Output range, inclusive: from the line containing "q = Some x \/" to the line containing "rw Hsplit in". Restate those lines from the data below word for word and only those.

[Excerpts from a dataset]

Content starts

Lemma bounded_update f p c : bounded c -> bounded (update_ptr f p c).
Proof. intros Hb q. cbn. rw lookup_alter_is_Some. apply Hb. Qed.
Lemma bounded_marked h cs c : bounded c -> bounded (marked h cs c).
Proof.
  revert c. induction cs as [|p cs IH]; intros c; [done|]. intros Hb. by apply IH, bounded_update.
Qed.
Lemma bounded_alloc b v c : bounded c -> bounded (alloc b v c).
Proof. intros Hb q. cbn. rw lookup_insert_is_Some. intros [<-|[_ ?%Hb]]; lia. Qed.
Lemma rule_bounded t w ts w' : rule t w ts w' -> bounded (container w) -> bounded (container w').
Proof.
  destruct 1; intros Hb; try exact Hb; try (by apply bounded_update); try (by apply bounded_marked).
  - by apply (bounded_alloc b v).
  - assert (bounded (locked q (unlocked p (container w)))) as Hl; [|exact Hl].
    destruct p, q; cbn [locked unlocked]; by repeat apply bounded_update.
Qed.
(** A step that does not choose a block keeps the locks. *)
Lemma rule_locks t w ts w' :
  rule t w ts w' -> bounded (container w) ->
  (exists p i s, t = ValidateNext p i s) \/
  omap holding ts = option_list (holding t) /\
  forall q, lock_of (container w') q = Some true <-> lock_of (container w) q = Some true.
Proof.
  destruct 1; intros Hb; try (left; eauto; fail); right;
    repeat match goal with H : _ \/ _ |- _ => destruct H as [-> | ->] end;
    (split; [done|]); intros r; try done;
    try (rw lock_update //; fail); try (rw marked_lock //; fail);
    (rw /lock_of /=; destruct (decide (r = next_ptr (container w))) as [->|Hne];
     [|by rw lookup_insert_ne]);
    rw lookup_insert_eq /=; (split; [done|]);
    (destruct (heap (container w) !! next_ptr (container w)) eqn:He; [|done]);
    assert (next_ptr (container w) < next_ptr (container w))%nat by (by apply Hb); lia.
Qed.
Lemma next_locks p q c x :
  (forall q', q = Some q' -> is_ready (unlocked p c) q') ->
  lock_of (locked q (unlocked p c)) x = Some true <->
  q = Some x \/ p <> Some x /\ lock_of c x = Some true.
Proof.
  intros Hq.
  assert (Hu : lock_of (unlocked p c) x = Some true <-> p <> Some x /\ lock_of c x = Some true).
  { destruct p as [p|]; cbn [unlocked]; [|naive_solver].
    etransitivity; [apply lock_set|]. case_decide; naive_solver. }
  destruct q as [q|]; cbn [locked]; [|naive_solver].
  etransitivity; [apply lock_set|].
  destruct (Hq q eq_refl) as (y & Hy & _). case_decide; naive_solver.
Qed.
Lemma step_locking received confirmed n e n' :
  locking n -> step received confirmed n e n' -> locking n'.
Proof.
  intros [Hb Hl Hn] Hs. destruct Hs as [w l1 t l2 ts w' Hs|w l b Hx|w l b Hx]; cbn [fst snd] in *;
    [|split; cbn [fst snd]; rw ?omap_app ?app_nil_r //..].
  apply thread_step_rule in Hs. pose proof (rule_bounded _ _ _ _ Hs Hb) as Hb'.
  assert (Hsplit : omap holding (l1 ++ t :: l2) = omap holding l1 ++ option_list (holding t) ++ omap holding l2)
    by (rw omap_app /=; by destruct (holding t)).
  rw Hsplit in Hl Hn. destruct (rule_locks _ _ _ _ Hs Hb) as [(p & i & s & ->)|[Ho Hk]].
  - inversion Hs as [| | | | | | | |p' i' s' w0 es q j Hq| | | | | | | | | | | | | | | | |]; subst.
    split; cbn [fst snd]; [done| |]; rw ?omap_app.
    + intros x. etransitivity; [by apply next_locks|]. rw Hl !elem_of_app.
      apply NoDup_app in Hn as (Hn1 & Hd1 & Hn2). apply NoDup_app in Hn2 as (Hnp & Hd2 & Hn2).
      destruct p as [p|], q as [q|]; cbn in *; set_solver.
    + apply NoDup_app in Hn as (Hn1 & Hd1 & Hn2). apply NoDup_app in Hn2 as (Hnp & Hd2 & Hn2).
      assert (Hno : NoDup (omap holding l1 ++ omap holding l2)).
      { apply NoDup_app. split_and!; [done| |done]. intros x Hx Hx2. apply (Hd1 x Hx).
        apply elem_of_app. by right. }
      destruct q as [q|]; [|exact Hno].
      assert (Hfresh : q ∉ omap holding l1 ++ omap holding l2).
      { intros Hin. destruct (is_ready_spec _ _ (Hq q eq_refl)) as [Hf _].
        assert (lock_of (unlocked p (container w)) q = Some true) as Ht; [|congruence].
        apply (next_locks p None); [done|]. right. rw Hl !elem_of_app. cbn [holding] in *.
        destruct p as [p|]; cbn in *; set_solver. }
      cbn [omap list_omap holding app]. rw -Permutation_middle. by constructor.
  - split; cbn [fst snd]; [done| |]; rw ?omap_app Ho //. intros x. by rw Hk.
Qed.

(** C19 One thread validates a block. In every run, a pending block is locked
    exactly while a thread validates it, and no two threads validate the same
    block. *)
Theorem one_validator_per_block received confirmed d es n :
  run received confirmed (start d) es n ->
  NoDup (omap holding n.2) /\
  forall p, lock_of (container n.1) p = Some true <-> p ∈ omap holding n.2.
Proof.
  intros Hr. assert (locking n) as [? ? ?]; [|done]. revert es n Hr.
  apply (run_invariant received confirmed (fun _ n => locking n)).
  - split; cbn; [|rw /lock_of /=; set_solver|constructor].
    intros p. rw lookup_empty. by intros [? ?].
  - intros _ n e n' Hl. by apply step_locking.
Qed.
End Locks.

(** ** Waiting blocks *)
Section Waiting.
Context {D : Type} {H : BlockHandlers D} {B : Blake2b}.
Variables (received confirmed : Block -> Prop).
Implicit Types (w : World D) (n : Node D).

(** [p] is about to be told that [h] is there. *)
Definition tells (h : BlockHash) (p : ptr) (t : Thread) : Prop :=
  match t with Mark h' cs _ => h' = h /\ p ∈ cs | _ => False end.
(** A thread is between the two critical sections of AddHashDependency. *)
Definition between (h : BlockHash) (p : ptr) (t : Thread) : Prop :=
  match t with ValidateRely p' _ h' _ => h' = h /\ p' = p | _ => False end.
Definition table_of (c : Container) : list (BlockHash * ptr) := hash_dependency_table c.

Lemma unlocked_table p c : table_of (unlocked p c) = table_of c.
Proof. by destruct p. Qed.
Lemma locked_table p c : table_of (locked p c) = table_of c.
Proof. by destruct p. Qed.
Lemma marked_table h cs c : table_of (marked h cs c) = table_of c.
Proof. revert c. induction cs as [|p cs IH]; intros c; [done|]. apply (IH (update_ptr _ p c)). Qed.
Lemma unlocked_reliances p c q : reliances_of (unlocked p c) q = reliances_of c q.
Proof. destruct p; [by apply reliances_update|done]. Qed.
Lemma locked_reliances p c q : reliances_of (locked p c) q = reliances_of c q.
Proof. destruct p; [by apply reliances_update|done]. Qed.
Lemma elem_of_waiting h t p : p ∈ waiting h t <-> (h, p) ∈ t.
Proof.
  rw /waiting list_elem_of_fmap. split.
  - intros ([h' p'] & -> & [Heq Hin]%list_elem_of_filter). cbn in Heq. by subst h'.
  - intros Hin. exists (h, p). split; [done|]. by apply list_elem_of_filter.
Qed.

Content ends
Content starts

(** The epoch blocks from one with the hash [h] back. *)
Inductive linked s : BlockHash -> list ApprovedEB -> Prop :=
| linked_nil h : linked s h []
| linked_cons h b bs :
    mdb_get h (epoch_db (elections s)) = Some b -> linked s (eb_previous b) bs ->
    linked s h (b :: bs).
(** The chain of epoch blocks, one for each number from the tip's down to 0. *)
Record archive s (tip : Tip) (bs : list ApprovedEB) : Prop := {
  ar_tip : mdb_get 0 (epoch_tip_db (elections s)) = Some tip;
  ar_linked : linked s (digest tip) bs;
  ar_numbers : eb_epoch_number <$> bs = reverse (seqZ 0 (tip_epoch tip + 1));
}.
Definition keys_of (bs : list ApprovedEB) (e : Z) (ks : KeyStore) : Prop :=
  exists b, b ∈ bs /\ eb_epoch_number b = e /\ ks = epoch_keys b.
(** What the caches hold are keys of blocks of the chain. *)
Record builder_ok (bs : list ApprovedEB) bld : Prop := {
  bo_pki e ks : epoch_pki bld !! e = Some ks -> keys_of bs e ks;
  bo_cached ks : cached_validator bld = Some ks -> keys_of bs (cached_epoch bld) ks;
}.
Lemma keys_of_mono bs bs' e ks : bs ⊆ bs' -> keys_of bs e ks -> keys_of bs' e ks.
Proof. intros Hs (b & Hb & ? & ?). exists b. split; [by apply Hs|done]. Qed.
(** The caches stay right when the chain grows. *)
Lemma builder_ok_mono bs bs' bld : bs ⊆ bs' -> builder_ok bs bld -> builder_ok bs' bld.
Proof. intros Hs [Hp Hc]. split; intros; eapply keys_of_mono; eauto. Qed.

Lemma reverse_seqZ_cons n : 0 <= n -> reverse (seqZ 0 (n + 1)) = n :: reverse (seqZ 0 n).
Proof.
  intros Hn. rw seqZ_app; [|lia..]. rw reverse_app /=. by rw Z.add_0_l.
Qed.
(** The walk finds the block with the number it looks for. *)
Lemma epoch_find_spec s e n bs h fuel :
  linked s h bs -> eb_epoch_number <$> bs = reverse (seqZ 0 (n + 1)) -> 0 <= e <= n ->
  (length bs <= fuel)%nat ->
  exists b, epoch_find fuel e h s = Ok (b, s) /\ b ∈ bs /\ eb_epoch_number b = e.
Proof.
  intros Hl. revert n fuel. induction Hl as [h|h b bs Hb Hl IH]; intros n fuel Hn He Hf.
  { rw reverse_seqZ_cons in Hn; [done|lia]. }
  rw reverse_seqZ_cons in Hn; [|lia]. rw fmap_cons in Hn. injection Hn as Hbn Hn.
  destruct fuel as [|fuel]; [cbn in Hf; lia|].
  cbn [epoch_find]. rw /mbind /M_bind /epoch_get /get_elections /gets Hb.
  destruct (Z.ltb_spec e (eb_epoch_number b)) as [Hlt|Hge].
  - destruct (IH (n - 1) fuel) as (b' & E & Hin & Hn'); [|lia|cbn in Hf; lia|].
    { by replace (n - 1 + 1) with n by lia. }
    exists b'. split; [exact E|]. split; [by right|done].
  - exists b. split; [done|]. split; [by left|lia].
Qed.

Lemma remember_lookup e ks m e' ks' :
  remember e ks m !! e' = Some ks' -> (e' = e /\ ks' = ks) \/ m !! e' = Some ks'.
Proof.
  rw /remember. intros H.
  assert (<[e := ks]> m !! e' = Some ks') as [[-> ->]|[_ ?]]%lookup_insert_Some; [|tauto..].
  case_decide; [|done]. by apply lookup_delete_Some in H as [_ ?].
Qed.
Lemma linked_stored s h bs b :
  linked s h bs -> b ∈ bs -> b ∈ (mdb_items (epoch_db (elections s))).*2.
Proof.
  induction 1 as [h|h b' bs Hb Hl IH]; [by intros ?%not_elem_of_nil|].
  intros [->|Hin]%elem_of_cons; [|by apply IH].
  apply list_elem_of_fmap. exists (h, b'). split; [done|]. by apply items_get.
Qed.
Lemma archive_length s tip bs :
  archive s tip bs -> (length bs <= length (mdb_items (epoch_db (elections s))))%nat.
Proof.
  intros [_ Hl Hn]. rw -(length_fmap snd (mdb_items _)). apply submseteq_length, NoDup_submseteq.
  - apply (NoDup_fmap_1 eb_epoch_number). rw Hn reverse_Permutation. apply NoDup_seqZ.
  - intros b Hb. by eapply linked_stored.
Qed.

Content ends

- [TASK SOLUTION]
  q = Some x \/ p <> Some x /\ lock_of c x = Some true.
Proof.
  intros Hq.
  assert (Hu : lock_of (unlocked p c) x = Some true <-> p <> Some x /\ lock_of c x = Some true).
  { destruct p as [p|]; cbn [unlocked]; [|naive_solver].
    etransitivity; [apply lock_set|]. case_decide; naive_solver. }
  destruct q as [q|]; cbn [locked]; [|naive_solver].
  etransitivity; [apply lock_set|].
  destruct (Hq q eq_refl) as (y & Hy & _). case_decide; naive_solver.
Qed.
Lemma step_locking received confirmed n e n' :
  locking n -> step received confirmed n e n' -> locking n'.
Proof.
  intros [Hb Hl Hn] Hs. destruct Hs as [w l1 t l2 ts w' Hs|w l b Hx|w l b Hx]; cbn [fst snd] in *;
    [|split; cbn [fst snd]; rw ?omap_app ?app_nil_r //..].
  apply thread_step_rule in Hs. pose proof (rule_bounded _ _ _ _ Hs Hb) as Hb'.
  assert (Hsplit : omap holding (l1 ++ t :: l2) = omap holding l1 ++ option_list (holding t) ++ omap holding l2)
    by (rw omap_app /=; by destruct (holding t)).
  rw Hsplit in Hl Hn. destruct (rule_locks _ _ _ _ Hs Hb) as [(p & i & s & ->)|[Ho Hk]].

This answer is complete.